By Rev. Rich Lang | Seattle District Superintendent
Truthfully I don’t really know what to say about the Bishop Oliveto decision this past weekend. As many of you know the consecration of Bishop Karen Oliveto (Rocky Mountain Conference) was ruled illegal by United Methodist Church law this past weekend. Bishop Oliveto is a married lesbian woman elected by our Western Jurisdiction, and it is her sexuality, not her competence or call, that was singled out in the latest controversy to rock our United Methodist world.
I don’t know what to say because I’m not sure what the implications will be in our decades long struggle to figure out whether or not the United Methodist tribe will fully embrace all into a universal covenant of, as scripture says, “God as all in all”. I think we are still awaiting the next specially called General Conference (scheduled in 2019) to discern whether or not United Methodism will remain united.

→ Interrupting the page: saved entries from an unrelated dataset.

(** [u128::to_be_bytes] and [u128::from_be_bytes] *)
Fixpoint be_bytes (n : nat) (z : Z) : bytes :=
  match n with
  | O => []
  | S n' => (be_bytes n' (z / 256) ++ [ascii_of_N (Z.to_N (z mod 256))])%list
  end.
Definition of_be_bytes (b : bytes) : Z := foldl (fun acc a => acc * 256 + byte_at a) 0 b.

Record SecretPublicKey := { pk_algorithm : string; pk_key_base64 : string }.
Record SecretPrivateKey := { sk_bytes : bytes }.

Record EncryptedSecretMessage := {
  esm_version : Z;
  esm_algorithm : string;
  esm_conversation_id : ConversationId;
  esm_epoch : Z;
  esm_sender_id : ActorId;
  esm_recipient_id : ActorId;
  esm_counter : Z;
  esm_nonce_base64 : string;
  esm_ciphertext_base64 : string;
}.

Record EncryptedSecretBackup := {
  esb_version : Z;
  esb_algorithm : string;
  esb_conversation_id : ConversationId;
  esb_nonce_base64 : string;
  esb_ciphertext_base64 : string;
}.

Record SecretBackupPayload := {
  sbp_conversation_id : ConversationId;
  sbp_local_actor_id : ActorId;
  sbp_peer_actor_id : ActorId;
  sbp_epoch : Z;
  sbp_root_key_base64 : string;
  sbp_send_counter : Z;
  sbp_replay_highest : Z;
  sbp_replay_bitmap_base64 : string;
}.

Class SecretCrypto := {
  base64_encode : bytes -> string;
  base64_decode : string -> option bytes;
  x25519_public : bytes -> bytes;
  diffie_hellman : bytes -> bytes -> bytes;
  hkdf_expand : string -> bytes -> string -> option bytes;
  aead_encrypt : bytes -> bytes -> bytes -> string -> option bytes;
  aead_decrypt : bytes -> bytes -> bytes -> string -> option bytes;
  payload_to_json : SecretBackupPayload -> result string bytes;
  payload_of_json : bytes -> result string SecretBackupPayload;
}.

(** Documented behaviour: base64 and JSON round trips, and decryption under
    the key, nonce and associated data of the encryption. *)
Class SecretCryptoLaws `{SecretCrypto} : Prop := {
  base64_roundtrip : forall b, base64_decode (base64_encode b) = Some b;
  aead_roundtrip : forall key nonce msg aad ct,
    aead_encrypt key nonce msg aad = Some ct -> aead_decrypt key nonce ct aad = Some msg;
  json_roundtrip : forall p b, payload_to_json p = Ok b -> payload_of_json b = Ok p;
  dh_agreement : forall a b, diffie_hellman a (x25519_public b) = diffie_hellman b (x25519_public a);
  x25519_public_length : forall a, length (x25519_public a) = 32%nat;
  hkdf_length : forall salt key info okm, hkdf_expand salt key info = Some okm -> length okm = 32%nat;
}.

(** ** Sessions *)

Record SecretChatSession := {
  scs_conversation_id : ConversationId;
  scs_local_actor_id : ActorId;
  scs_peer_actor_id : ActorId;
  scs_epoch : Z;
  scs_root_key : bytes;
  scs_send_counter : Z;
  scs_replay : ReplayWindow;
}.
#[export] Instance eta_SecretChatSession : Eta SecretChatSession := fun s =>
  Build_SecretChatSession (scs_conversation_id s) (scs_local_actor_id s) (scs_peer_actor_id s)
    (scs_epoch s) (scs_root_key s) (scs_send_counter s) (scs_replay s).

Definition validate_identity (conversation_id : ConversationId)
    (local_actor_id peer_actor_id : ActorId) (epoch : Z) : result SecretChatError unit :=
  reject_if
    (negb (conversation_id_is_valid conversation_id) || negb (actor_id_is_valid local_actor_id)
     || negb (actor_id_is_valid peer_actor_id) || eqb local_actor_id peer_actor_id || (epoch =? 0))
    InvalidIdentity.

There are times that I think it inevitable that we United Methodists are headed for divorce. In my own family life my mother married six times, and each of my three sisters divorced at least once. Divorce seems pretty normal to me. But my hope and prayer is that we might creatively embrace our diversity to forge a greater unity. I know that is hard to visualize, certainly almost impossible to fathom. After all, back in the days of the Abolition movement you couldn’t be both pro slavery and anti racism. One’s yes is not one’s no. Similarly it is hypocritical to say all have sacred worth, but some are more sacred than others. Who really wants to live in a segregated world of distinctions and divisions (cf: Ephesians 2:14)?
But I think sexuality is only a symptom of the real issue. What we are really wrestling with is the character and will of God. Is God a compassionate, benevolent presence that offers blessing and favor? Or, is God a righteous judge that separates the pure and impure, the submissive and the rebellious, the sinner and the saint? If God is truly “all in all” as Pauline theology testifies then it strikes me rather odd that we spend so much anxiety focusing on who is in, and who is out. What would United Methodism look and feel like if we thought and acted as if everyone was in? That includes the whole continuum of sexual expression, and the whole continuum of political parties and religious spiritualties. Although such a theology would demand a rigorous discipline over our ego, such a theology would, I think, help us to lead with encouragement and kindness towards all, even our enemies. Which, by the way, was at the core of Jesus’ love commandment. To love one’s enemy, just like loving one’s spouse or one’s kids, or one’s friends, seems to imply, at a minimum, protecting, sheltering and deeply caring despite the differences between us.
I know that for some it is normal to hate and to judge and to condemn and to divide. I know that for some it is normal to feel righteous while pointing the finger at others. But Christians aren’t called to normality. We have a greater destiny than that.
The Rev. Rich Lang serves as Seattle District Superintendent in the Pacific Northwest Conference of The United Methodist Church.